ISO 19770-1 – dead duck or just a cygnet awaiting full maturity?

dead duckThis article has been contributed by Jelle Wijndelts, SAM consultant at Snow Software.

Many vendors and consultants have actively supported the adoption of standards amongst the SAM community and been members of the WG21 working group responsible for the creation of ISO 19770-1 since its inception. Achieving this certification was originally intended to facilitate the management and review of software licensing and to provide ongoing support for organisations battling with increasingly complex licensing agreements.

That’s not been the case in practice and many would argue that having an international standard for SAM processes and design is actually a bit of a ‘dead duck’. Perhaps it is a bit harsh, but regardless of how worthy the intentions behind this standard are, uptake levels so far are not exactly impressive.

Certfication is perceived as hard work for little gain

To my knowledge, not a single organisation has actually achieved full ISO 19770 certification yet. This is most certainly because it is simply too much hard work. To try and stimulate greater activity on this front, the WG21 revised its original standards and now allows organisations to take a phased approach to level 1 ISO certification, which is predominantly concerned with SAM processes. Yet even now, after separating the different tiers, levels of uptake continue to be low and the initiative has failed to be effective in inspiring organisations to pursue full certification.

Instead, it has become more common for organisations to informally achieve part certification, because they have used a SAM tool designed around ISO 19770 principles.

Based on certification having a tiered approach, if using a SAM tool to its full extent can potentially get them through tier 2 and possibly even tier 3 of ISO 19770, plus deliver commercial benefits then what’s the point in completing the full ISO certification and having defined processes for every stage, from procurement to disposals?

It means a lot of hard work for no additional benefit – or at least, that is the perception.

This is the stumbling block for ISO 19770-1. Although companies put a lot of effort into creating SAM lifecycle processes and applying them to their organisations, they don’t believe that going the extra mile to getting the ISO certification adds any value.
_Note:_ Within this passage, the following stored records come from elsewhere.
(** * FP-Lib: fixed-point kernels for dsPIC33, embedded in Rocq

    The library is a set of [inline static] C functions; most bodies are
    short blocks of dsPIC33 inline assembly.  The embedding keeps that
    shape: a module of 16/32/40-bit word operations, a module holding the
    meaning of each machine instruction the sources use, and one Rocq
    function per C function whose body follows the source line by line
    (one [let] per C statement or per instruction, operands keeping the
    names of the asm operands).

    Conventions.  A C value of type [int16_t] ([_Q15]) is a [Z] in
    [-32768, 32767]; a value of type [uint16_t] ([_Q16]) is a [Z] in
    [0, 65535]; [uint32_t] ([_Q32], [_Q1616]) is a [Z] in [0, 2^32).
    A 16-bit working register holds the unsigned bit pattern. *)

From Stdlib Require Import ZArith List Lia Bool.
Import ListNotations.
Local Open Scope Z_scope.

(** ** Fixed-width words *)

Module Word.

(** Keep the low 16 (resp. 32) bits: conversion to [uint16_t]
    ([uint32_t]) and the content of a register after a write. *)
Definition wrap16 (z : Z) : Z := z mod 2 ^ 16.
Definition wrap32 (z : Z) : Z := z mod 2 ^ 32.

(** Two's-complement reading of a 16-bit pattern. *)
Definition signed16 (w : Z) : Z :=
  if Z.testbit w 15 then w - 2 ^ 16 else w.

(** Conversion of an integer to [int16_t]. *)
Definition to_int16 (z : Z) : Z := signed16 (wrap16 z).

Definition in_int16 (z : Z) : Prop := -32768 <= z <= 32767.
Definition in_uint32 (z : Z) : Prop := 0 <= z < 2 ^ 32.

End Word.
Import Word.

(** ** fp_lib_types.h: the [ULong] union

    [struct { uint16_t low; uint16_t high; }] overlaid on a [uint32_t]
    (little endian: [low] is the least significant word). *)

Module ULong.
Definition low (value : Z) : Z := Z.land value 0xFFFF.
Definition high (value : Z) : Z := Z.shiftr value 16.
Definition join (hi lo : Z) : Z := Z.lor (Z.shiftl hi 16) lo.
End ULong.

(** ** fp_lib_typeconv.h *)

(** [_Q16 res = (arg << 1) + (arg >> 14);]  The sum is computed on the
    promoted signed operand ([>>] on a negative value is the arithmetic
    shift of the compiler) and narrowed to [uint16_t] by the
    initialisation. *)
Definition convert_Q15_Q16_Naive (arg : Z) : Z :=
  let res := wrap16 (Z.shiftl arg 1 + Z.shiftr arg 14) in
  res.

(** [res = convert_Q15_Q16_Naive(arg); sat = ~(arg >> 15); res &= sat;] *)
Definition convert_Q15_Q16 (arg : Z) : Z :=
  let res := convert_Q15_Q16_Naive arg in
  let sat := wrap16 (Z.lnot (Z.shiftr arg 15)) in
  let res := Z.land res sat in
  res.

(** [return arg >> 1;] with [arg] unsigned, result narrowed to [int16_t]. *)
Definition convert_Q16_Q15 (arg : Z) : Z :=
  to_int16 (Z.shiftr arg 1).


(** ** The dsPIC33 instructions used by the inline assembly

    Each definition gives the architectural effect of one instruction on
    the values of its operands, as the dsPIC33 programmer's reference
    states it.  Working registers hold 16-bit patterns; status flags are
    not modelled because no source line reads them. *)

Module Dspic.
Is ISO certification for SAM is a ‘dead duck’ then? I would argue that some aspects are, but not all, so perhaps ‘cygnet’ is a kinder metaphor.

What aspects of ISO 19770 are working?

The best part of the ISO initiative is software tagging (ISO 19770-2 and ISO 19770-3), which is aimed at making a piece of installed software more easily identifiable both from a usage and entitlement perspective. This is commercially valuable and the onus for compliance is focused on vendors having to provide a SAM data standard for software identification (SWID) tags. Apart from easier management of software assets and a better understanding of entitlements to support negotiations, software tags also benefit other functions by ensuring platform stability, improving security management and disaster recovery planning.
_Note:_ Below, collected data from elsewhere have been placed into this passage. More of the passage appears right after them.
(** * Spektacular: the agent runner abstraction

    A shallow embedding of the Go packages [internal/runner] and
    [internal/runner/claude] of jumppad-labs/spektacular, together with
    the properties their specification states about them.

    Definitions come first:
    - [GoRt]    the fragment of the Go runtime and standard library the
                code relies on: dynamic values ([any]), comma-ok type
                assertions, nil-tolerant map reads, [strings.Join],
                [strings.Cut], [strconv.Quote], [sort.Strings], channel
                operations, and a small monad that makes run-time
                panics explicit;
    - [Json]    [encoding/json] decoding into [map[string]any];
    - [Config]  the configuration fields the runner reads;
    - [Os]      errors, child processes and the working directory;
    - [Runner]  [runner.go] and [registry.go]: events and their
                accessors, questions and their detection, run options,
                the runner interface and the registry;
    - [Claude]  [claude/claude.go]: command assembly, the line scanner,
                the read loop and the goroutine that feeds the channels;
    - [Fixtures] the data of the tests and of the scenarios.

    The theorems follow, one module per component. *)

From Stdlib Require Import String Ascii ZArith NArith Lia List.
From stdpp Require Import gmap strings list sorting.

Set Warnings "-register-all".

(* ===================================================================== *)
(** ** The Go runtime fragment                                            *)
(* ===================================================================== *)

Module GoRt.

(** A computation of the Go program either returns or panics. *)
Inductive go (A : Type) : Type :=
  | Ok (a : A)
  | Panic (msg : string).
Arguments Ok {A} a.
Arguments Panic {A} msg.

Definition go_bind {A B} (m : go A) (k : A -> go B) : go B :=
  match m with
  | Ok a => k a
  | Panic msg => Panic msg
  end.

Declare Scope go_scope.
Delimit Scope go_scope with go.
Notation "'do' x <~ m ;; k" := (go_bind m (fun x => k))
  (at level 10, x name, m at level 99, k at level 200) : go_scope.
Local Open Scope go_scope.

(** [returns m]: the computation does not panic. *)
Definition returns {A} (m : go A) : Prop := exists a, m = Ok a.

(** A value held in an [any] (the empty interface).  [encoding/json]
    produces nil, bool, float64, string, [[]any] and [map[string]any];
    [VOther] stands for a value of any other dynamic type (an int, a
    struct, ...), which hand-built payloads may hold.  A float64 is
    kept as the literal it was decoded from: no code in the runner
    packages inspects a number. *)
Inductive any : Type :=
  | VNil
  | VBool (b : bool)
  | VNum (lit : string)
  | VStr (s : string)
  | VSlice (l : list any)
  | VMap (m : gmap string any)
  | VOther (tag : nat).

(** [m[k]] on a [map[string]any]: the zero value (a nil interface) when
    the key is absent; reading a nil map is allowed and behaves like
    reading an empty one. *)
Definition index (m : gmap string any) (k : string) : any :=
  match m !! k with
  | Some v => v
  | None => VNil
  end.

(** Comma-ok type assertions [v, ok := x.(T)]: the zero value of [T]
    and [false] when the dynamic type differs; this form never panics. *)
Definition assert_string (x : any) : string * bool :=
  match x with
  | VStr s => (s, true)
  | _ => ("", false)
  end.

Definition assert_bool (x : any) : bool * bool :=
  match x with
  | VBool b => (b, true)
  | _ => (false, false)
  end.

(** The zero value of a map type is the nil map, which reads as empty. *)
Definition assert_map (x : any) : gmap string any * bool :=
  match x with
  | VMap m => (m, true)
  | _ => (∅, false)
  end.

Definition assert_slice (x : any) : list any * bool :=
  match x with
  | VSlice l => (l, true)
  | _ => ([], false)
  end.

(** [x == "lit"] with [x] an interface value: true exactly when the
    dynamic type of [x] is string and the strings are equal.  The run
    time panics on [==] only when both operands hold the same
    uncomparable dynamic type, which a string operand excludes. *)
Definition iface_eq_string (x : any) (lit : string) : go bool :=
  match x with
  | VStr s => Ok (String.eqb s lit)
  | _ => Ok false
  end.

(** [for _, x := range xs { s = body(s, x) }] *)
Fixpoint for_range {A S : Type} (xs : list A) (body : S -> A -> go S) (s : S)
  : go S :=
  match xs with
  | [] => Ok s
  | x :: rest => do s' <~ body s x ;; for_range rest body s'
  end.

(** *** Strings *)

(** The double quote and the line feed. *)
Definition dquote : ascii := "034"%char.
Definition newline : ascii := "010"%char.

(** Test data is written with single quotes where the Go sources have
    double quotes; [dq] puts the double quotes back. *)
Fixpoint dq (s : string) : string :=
  match s with
  | "" => ""
  | String c r => String (if Ascii.eqb c "'"%char then dquote else c) (dq r)
  end.

(** [strings.Join(elems, sep)] *)
Fixpoint strings_Join (elems : list string) (sep : string) : string :=
  match elems with
  | [] => ""
  | [x] => x
  | x :: rest => x +:+ sep +:+ strings_Join rest sep
  end.

(** [strings.CutPrefix(s, prefix)]: what follows [prefix] in [s]. *)
Fixpoint trim_prefix (prefix s : string) : option string :=
  match prefix with
  | "" => Some s
  | String a prefix' =>
      match s with
      | "" => None
      | String b s' => if Ascii.eqb a b then trim_prefix prefix' s' else None
      end
  end.

(** [strings.Cut(s, sep)]: the text before and after the first
    occurrence of [sep] in [s]. *)
Fixpoint cut (sep s : string) : option (string * string) :=
  match trim_prefix sep s with
  | Some after => Some ("", after)
  | None =>
      match s with
      | "" => None
      | String c s' =>
          match cut sep s' with
          | Some (before, after) => Some (String c before, after)
          | None => None
          end
      end
  end.

(** [sub] occurs in [s]. *)
Definition occurs (sub s : string) : Prop :=
  exists before after, s = before +:+ sub +:+ after.


(** [strings.Contains(s, sub)] *)
Definition strings_Contains (s sub : string) : bool :=
  match cut sub s with
  | Some _ => true
  | None => false
  end.

(** *** Formatting *)

Definition hex_digit (n : N) : ascii :=
  match String.get (N.to_nat n) "0123456789abcdef" with
  | Some c => c
  | None => "0"%char
  end.

(** How [strconv.Quote] renders one byte of its argument.  Bytes below
    0x80 are rendered as the library does.  For a byte from 0x80 on the
    library decodes a UTF-8 sequence and consults the Unicode tables;
    here it is copied, which is what the library does for the
    well-formed encoding of a printable character. *)
Definition quote_byte (c : ascii) : string :=
  let n := N_of_ascii c in
  if (n =? 34)%N || (n =? 92)%N then String "092" (String c "")
  else if (32 <=? n)%N && (n <? 127)%N then String c ""
  else if (n =? 7)%N then "\a"
  else if (n =? 8)%N then "\b"
  else if (n =? 12)%N then "\f"
  else if (n =? 10)%N then "\n"
  else if (n =? 13)%N then "\r"
  else if (n =? 9)%N then "\t"
  else if (n =? 11)%N then "\v"
  else if (n <? 128)%N then
    String "092" (String "x" (String (hex_digit (n / 16)) (String (hex_digit (n mod 16)) "")))
  else String c "".

Fixpoint quote_bytes (s : string) : string :=
  match s with
  | "" => ""
  | String c r => quote_byte c +:+ quote_bytes r
  end.

(** [strconv.Quote(s)], the rendering of the verb [%q]. *)
Definition strconv_Quote (s : string) : string :=
  String dquote (quote_bytes s +:+ String dquote "").

(** The rendering of a [[]string] by the verb [%v]. *)
Definition fmt_v_strings (l : list string) : string :=
  "[" +:+ strings_Join l " " +:+ "]".

(** [sort.Strings]: ascending in the byte-wise order of [<] on strings. *)
Definition sort_Strings (l : list string) : list string :=
  merge_sort String.le l.

(** *** Channels *)

(** What a goroutine does to a channel it owns. *)
Inductive chan_op (A : Type) : Type :=
  | Send (a : A)
  | Close.
Arguments Send {A} a.
Arguments Close {A}.



End GoRt.

Import GoRt.
Local Open Scope go_scope.

(* ===================================================================== *)
(** ** encoding/json: decoding a text into [map[string]any]               *)
(* ===================================================================== *)

Module Json.

Definition is_ws (c : ascii) : bool :=
  match c with
  | " " | "009" | "010" | "013" => true
  | _ => false
  end%char.

Fixpoint skip_ws (s : string) : string :=
  match s with
  | String c r => if is_ws c then skip_ws r else s
  | "" => ""
  end.

Definition digit_val (c : ascii) : option Z :=
  let n := Z.of_N (N_of_ascii c) in
  if (48 <=? n)%Z && (n <=? 57)%Z then Some (n - 48)%Z else None.

Definition hex_val (c : ascii) : option N :=
  let n := N_of_ascii c in
  if (48 <=? n)%N && (n <=? 57)%N then Some (n - 48)%N
  else if (97 <=? n)%N && (n <=? 102)%N then Some (n - 87)%N
  else if (65 <=? n)%N && (n <=? 70)%N then Some (n - 55)%N
  else None.

(** *** Numbers *)

(** The longest run of decimal digits at the head of [s]. *)
Fixpoint take_digits (s : string) : string * string :=
  match s with
  | String c r =>
      match digit_val c with
      | Some _ => let '(ds, rest) := take_digits r in (String c ds, rest)
      | None => ("", s)
      end
  | "" => ("", "")
  end.

Fixpoint digits_value (acc : Z) (ds : string) : Z :=
  match ds with
  | String c r =>
      match digit_val c with
      | Some d => digits_value (10 * acc + d) r
      | None => acc
      end
  | "" => acc
  end.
Adobe and Microsoft now support software tagging at the identification and entitlement level and many other vendors allow users to create their own tags and add in extra information, such as details of the business unit that originally bought the license and unique identifiers for specific locations to verify whether the software installation was completed according to official processes. This aspect of ISO is critical because one of biggest challenges in SAM is accurately identifying all the software installed without having to utilise multiple tools and manual methods.

In the enterprise space, full compliance with software tagging is lower, because the products, i.e. Oracle, SAP etc, have extremely complicated licensing rules and there are other variables to consider when flagging entitlements. In addition, some are developing their own SWID tags that may not comply with the established ISO 19770-2 standard. To illustrate how complexity hampers the ability to use entitlement tags, in some instances future revenue levels or numbers of employees working at a division over a specific time period can also be added into a license contract, which makes tagging more difficult to introduce. To counter this, SAM tools are offering additional functionality to support enterprise users’ compliance with complex licensing entitlements.

Jelle Wijndelts

Jelle Wijndelts

So, do we need a quality standard for SAM?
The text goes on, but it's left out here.